▶ To do: The data must be copied over exactly and in full.

▶ Dataset content:

(* ===== verification/EnvStore.v ===== *)
(** * The boot environment: theorems

    What [EnvFlash] does, proved against the class [FlashSpec]: which copy a
    boot takes, what [env_update] leaves on the flash and at which points the
    power may fail, what is read back of a variable that was set, before and
    after a reset, and the calls on which the code leaves its arrays.  That the
    chip carries out its erases and writes is the separate hypothesis
    [flash_works].  The last
    part instantiates the class with two partitions of a NOR chip and a board
    that holds one variable, at which the theorems are applied. *)

From Stdlib Require Import Ascii String.
From S2P Require Import Prelude Env EnvFlash.
From stdpp Require Import list strings.
#[local] Open Scope Z_scope.

(** ** What the environment relies on

    [contents f d] are the bytes of device [d].  Reading inside the device
    gives its bytes.  Of an erase and a write only what the chip guarantees even
    when they fail: a device keeps its size, a write touches no byte outside its
    range, and a byte that is not erased can only lose bits.  The answers say
    nothing, since [sf_write] of [drivers/mtd/devices/wmt_sf.c] answers 0 whatever
    happened; that the operations are carried out is the separate hypothesis
    [flash_works], where it is needed.  No operation on one device changes
    another, and none changes the registry. *)

Definition splice (to : nat) (bs c : list Z) : list Z :=
  take to c ++ bs ++ drop (to + length bs) c.

(** A byte after an attempt to program it. *)
Definition programmed (new old : Z) : Prop := old = 0xFF \/ Z.land old new = new.

Class FlashSpec (F : Type) `{FlashOps F} := {
  contents : F -> nat -> list Z;
  size_contents f d : mtd_size f d = len (contents f d);
  read_spec f d from n :
    0 <= from -> 0 <= n -> from + n <= len (contents f d) ->
    mtd_read f d from n = (0, take (Z.to_nat n) (drop (Z.to_nat from) (contents f d)));
  erase_length f d a n : length (contents (mtd_erase f d a n).2 d) = length (contents f d);
  write_touches f d to bs :
    0 <= to -> to + len bs <= len (contents f d) ->
    exists w, Forall2 programmed w (take (length bs) (drop (Z.to_nat to) (contents f d))) /\
      contents (mtd_write f d to bs).2 d = splice (Z.to_nat to) w (contents f d);
  erase_frame f d a n d' : d' <> d ->
    contents (mtd_erase f d a n).2 d' = contents f d';
  write_frame f d to bs d' : d' <> d ->
    contents (mtd_write f d to bs).2 d' = contents f d';
  erase_registry f d a n name :
    get_mtd_device_nm (mtd_erase f d a n).2 name = get_mtd_device_nm f name;
  write_registry f d to bs name :
    get_mtd_device_nm (mtd_write f d to bs).2 name = get_mtd_device_nm f name;
}.

(** ** Which copy a boot takes *)

Inductive copy := Current | Obsolete | Broken.
#[global] Instance copy_eq_dec : EqDecision copy.
Proof. solve_decision. Defined.

(** The image of the environment in the bytes of a device, and its state: the
    CRC word matches and the flag byte is 1 or 0. *)
Definition image_of (c : list Z) : list Z := take (Z.to_nat NOR_ENV_MAX_SIZE) c.
Definition crc_ok (sp : Z) (img : list Z) : bool :=
  match env_crc32 NOR_ENV_MAX_SIZE sp (drop 5 img) with
  | Ok crc => word_of img =? crc
  | Fault _ => false
  end.
Definition classify (sp : Z) (img : list Z) : copy :=
  if crc_ok sp img then
    match img !! 4%nat with
    | Some 1 => Current
    | Some 0 => Obsolete
    | _ => Broken
    end
  else Broken.

(** The first copy marked current; failing that the last obsolete one. *)
Definition choose (k0 k1 : copy) : option nat :=
  match k0, k1 with
  | Current, _ => Some 0%nat
  | _, Current => Some 1%nat
  | _, Obsolete => Some 1%nat
  | Obsolete, _ => Some 0%nat
  | Broken, Broken => None
  end.

(** A buffer as [env_update] writes it: the CRC word stored, flag 0 turned
    into 1. *)
Definition stamped (crc : Z) (b : list Z) : list Z := overlay (le32 crc) b.
Definition marked (b : list Z) : list Z :=
  match b !! 4%nat with Some 0 => <[4%nat := 1]> b | _ => b end.

(** The machine after a reset: no buffer, the statics at their initial values,
    the flash as it was left. *)
Definition boot_with {F} (lk sp : Z) (f : F) (mem : list Z) : est F :=
  mkEst (mkWorld sp f [] (Some mem) lk []) None
    (mkStatics 0 0xFF 0xFF 0 0 0 0 false [None; None]).
Definition boot {F} : Z -> F -> list Z -> est F := boot_with 1.

(** ** Lemmas *)

Lemma nor_size : NOR_ENV_MAX_SIZE = 65536.
Proof. reflexivity. Qed.
#[local] Opaque NOR_ENV_MAX_SIZE.

Lemma word_le32 x r : 0 <= x < 2 ^ 32 -> word_of (le32 x ++ r) = x.
Proof. intros Hx. simpl. dlia. Qed.

Lemma overlay_all new old : length new = length old -> overlay new old = new.
Proof. intros Hl. unfold overlay. rewrite Hl, drop_all. apply app_nil_r. Qed.

Lemma land_6 sp : Z.land (Z.shiftr sp 1) 3 = 0 -> is_nand sp = false.
Proof.
  intros H0. unfold is_nand. apply Z.eqb_neq. intros H2.
  assert (Z.testbit (Z.land (Z.shiftr sp 1) 3) 0 = Z.testbit (Z.land sp 6) 1) as Ht
    by (rewrite !Z.land_spec, Z.shiftr_spec by done; done).
  rewrite H0, H2 in Ht. done.
Qed.

Lemma length_stamped crc b : (4 <= length b)%nat -> length (stamped crc b) = length b.
Proof. intros. unfold stamped, overlay. rewrite length_app, length_drop. simpl. lia. Qed.

Lemma length_marked b : length (marked b) = length b.
Proof.
  unfold marked. destruct (b !! 4%nat) as [[]|]; rewrite ?length_insert; done.
Qed.

(** Reduce the projections of an explicit state. *)
Ltac proj := cbn [wld env_ptr st strap flash flash_log kmem env_lock signals ENV_MAX_SIZE
  env_valid env_invalid nand_block env_valid_offs env_invalid_offs mtd_init readed mtd_table
  set_size set_valid set_invalid set_nand_block set_valid_offs set_invalid_offs set_mtd_init
  set_readed set_mtd_table].

(** Run a step that reads or writes a variable of an explicit state. *)
Ltac estep := erewrite bind_ok by reflexivity; proj.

▶ Reply to the task:
(* ===== verification/EnvStore.v ===== *)
(** * The boot environment: theorems

    What [EnvFlash] does, proved against the class [FlashSpec]: which copy a
    boot takes, what [env_update] leaves on the flash and at which points the
    power may fail, what is read back of a variable that was set, before and
    after a reset, and the calls on which the code leaves its arrays.  That the
    chip carries out its erases and writes is the separate hypothesis
    [flash_works].  The last
    part instantiates the class with two partitions of a NOR chip and a board
    that holds one variable, at which the theorems are applied. *)

From Stdlib Require Import Ascii String.
From S2P Require Import Prelude Env EnvFlash.
From stdpp Require Import list strings.
#[local] Open Scope Z_scope.

(** ** What the environment relies on

    [contents f d] are the bytes of device [d].  Reading inside the device
    gives its bytes.  Of an erase and a write only what the chip guarantees even
    when they fail: a device keeps its size, a write touches no byte outside its
    range, and a byte that is not erased can only lose bits.  The answers say
    nothing, since [sf_write] of [drivers/mtd/devices/wmt_sf.c] answers 0 whatever
    happened; that the operations are carried out is the separate hypothesis
    [flash_works], where it is needed.  No operation on one device changes
    another, and none changes the registry. *)

Definition splice (to : nat) (bs c : list Z) : list Z :=
  take to c ++ bs ++ drop (to + length bs) c.

(** A byte after an attempt to program it. *)
Definition programmed (new old : Z) : Prop := old = 0xFF \/ Z.land old new = new.

Class FlashSpec (F : Type) `{FlashOps F} := {
  contents : F -> nat -> list Z;
  size_contents f d : mtd_size f d = len (contents f d);
  read_spec f d from n :
    0 <= from -> 0 <= n -> from + n <= len (contents f d) ->
    mtd_read f d from n = (0, take (Z.to_nat n) (drop (Z.to_nat from) (contents f d)));
  erase_length f d a n : length (contents (mtd_erase f d a n).2 d) = length (contents f d);
  write_touches f d to bs :
    0 <= to -> to + len bs <= len (contents f d) ->
    exists w, Forall2 programmed w (take (length bs) (drop (Z.to_nat to) (contents f d))) /\
      contents (mtd_write f d to bs).2 d = splice (Z.to_nat to) w (contents f d);
  erase_frame f d a n d' : d' <> d ->
    contents (mtd_erase f d a n).2 d' = contents f d';
  write_frame f d to bs d' : d' <> d ->
    contents (mtd_write f d to bs).2 d' = contents f d';
  erase_registry f d a n name :
    get_mtd_device_nm (mtd_erase f d a n).2 name = get_mtd_device_nm f name;
  write_registry f d to bs name :
    get_mtd_device_nm (mtd_write f d to bs).2 name = get_mtd_device_nm f name;
}.

(** ** Which copy a boot takes *)

Inductive copy := Current | Obsolete | Broken.
#[global] Instance copy_eq_dec : EqDecision copy.
Proof. solve_decision. Defined.

(** The image of the environment in the bytes of a device, and its state: the
    CRC word matches and the flag byte is 1 or 0. *)
Definition image_of (c : list Z) : list Z := take (Z.to_nat NOR_ENV_MAX_SIZE) c.
Definition crc_ok (sp : Z) (img : list Z) : bool :=
  match env_crc32 NOR_ENV_MAX_SIZE sp (drop 5 img) with
  | Ok crc => word_of img =? crc
  | Fault _ => false
  end.
Definition classify (sp : Z) (img : list Z) : copy :=
  if crc_ok sp img then
    match img !! 4%nat with
    | Some 1 => Current
    | Some 0 => Obsolete
    | _ => Broken
    end
  else Broken.

(** The first copy marked current; failing that the last obsolete one. *)
Definition choose (k0 k1 : copy) : option nat :=
  match k0, k1 with
  | Current, _ => Some 0%nat
  | _, Current => Some 1%nat
  | _, Obsolete => Some 1%nat
  | Obsolete, _ => Some 0%nat
  | Broken, Broken => None
  end.

(** A buffer as [env_update] writes it: the CRC word stored, flag 0 turned
    into 1. *)
Definition stamped (crc : Z) (b : list Z) : list Z := overlay (le32 crc) b.
Definition marked (b : list Z) : list Z :=
  match b !! 4%nat with Some 0 => <[4%nat := 1]> b | _ => b end.

(** The machine after a reset: no buffer, the statics at their initial values,
    the flash as it was left. *)
Definition boot_with {F} (lk sp : Z) (f : F) (mem : list Z) : est F :=
  mkEst (mkWorld sp f [] (Some mem) lk []) None
    (mkStatics 0 0xFF 0xFF 0 0 0 0 false [None; None]).
Definition boot {F} : Z -> F -> list Z -> est F := boot_with 1.

(** ** Lemmas *)

Lemma nor_size : NOR_ENV_MAX_SIZE = 65536.
Proof. reflexivity. Qed.
#[local] Opaque NOR_ENV_MAX_SIZE.

Lemma word_le32 x r : 0 <= x < 2 ^ 32 -> word_of (le32 x ++ r) = x.
Proof. intros Hx. simpl. dlia. Qed.

Lemma overlay_all new old : length new = length old -> overlay new old = new.
Proof. intros Hl. unfold overlay. rewrite Hl, drop_all. apply app_nil_r. Qed.

Lemma land_6 sp : Z.land (Z.shiftr sp 1) 3 = 0 -> is_nand sp = false.
Proof.
  intros H0. unfold is_nand. apply Z.eqb_neq. intros H2.
  assert (Z.testbit (Z.land (Z.shiftr sp 1) 3) 0 = Z.testbit (Z.land sp 6) 1) as Ht
    by (rewrite !Z.land_spec, Z.shiftr_spec by done; done).
  rewrite H0, H2 in Ht. done.
Qed.

Lemma length_stamped crc b : (4 <= length b)%nat -> length (stamped crc b) = length b.
Proof. intros. unfold stamped, overlay. rewrite length_app, length_drop. simpl. lia. Qed.

Lemma length_marked b : length (marked b) = length b.
Proof.
  unfold marked. destruct (b !! 4%nat) as [[]|]; rewrite ?length_insert; done.
Qed.

(** Reduce the projections of an explicit state. *)
Ltac proj := cbn [wld env_ptr st strap flash flash_log kmem env_lock signals ENV_MAX_SIZE
  env_valid env_invalid nand_block env_valid_offs env_invalid_offs mtd_init readed mtd_table
  set_size set_valid set_invalid set_nand_block set_valid_offs set_invalid_offs set_mtd_init
  set_readed set_mtd_table].

(** Run a step that reads or writes a variable of an explicit state. *)
Ltac estep := erewrite bind_ok by reflexivity; proj.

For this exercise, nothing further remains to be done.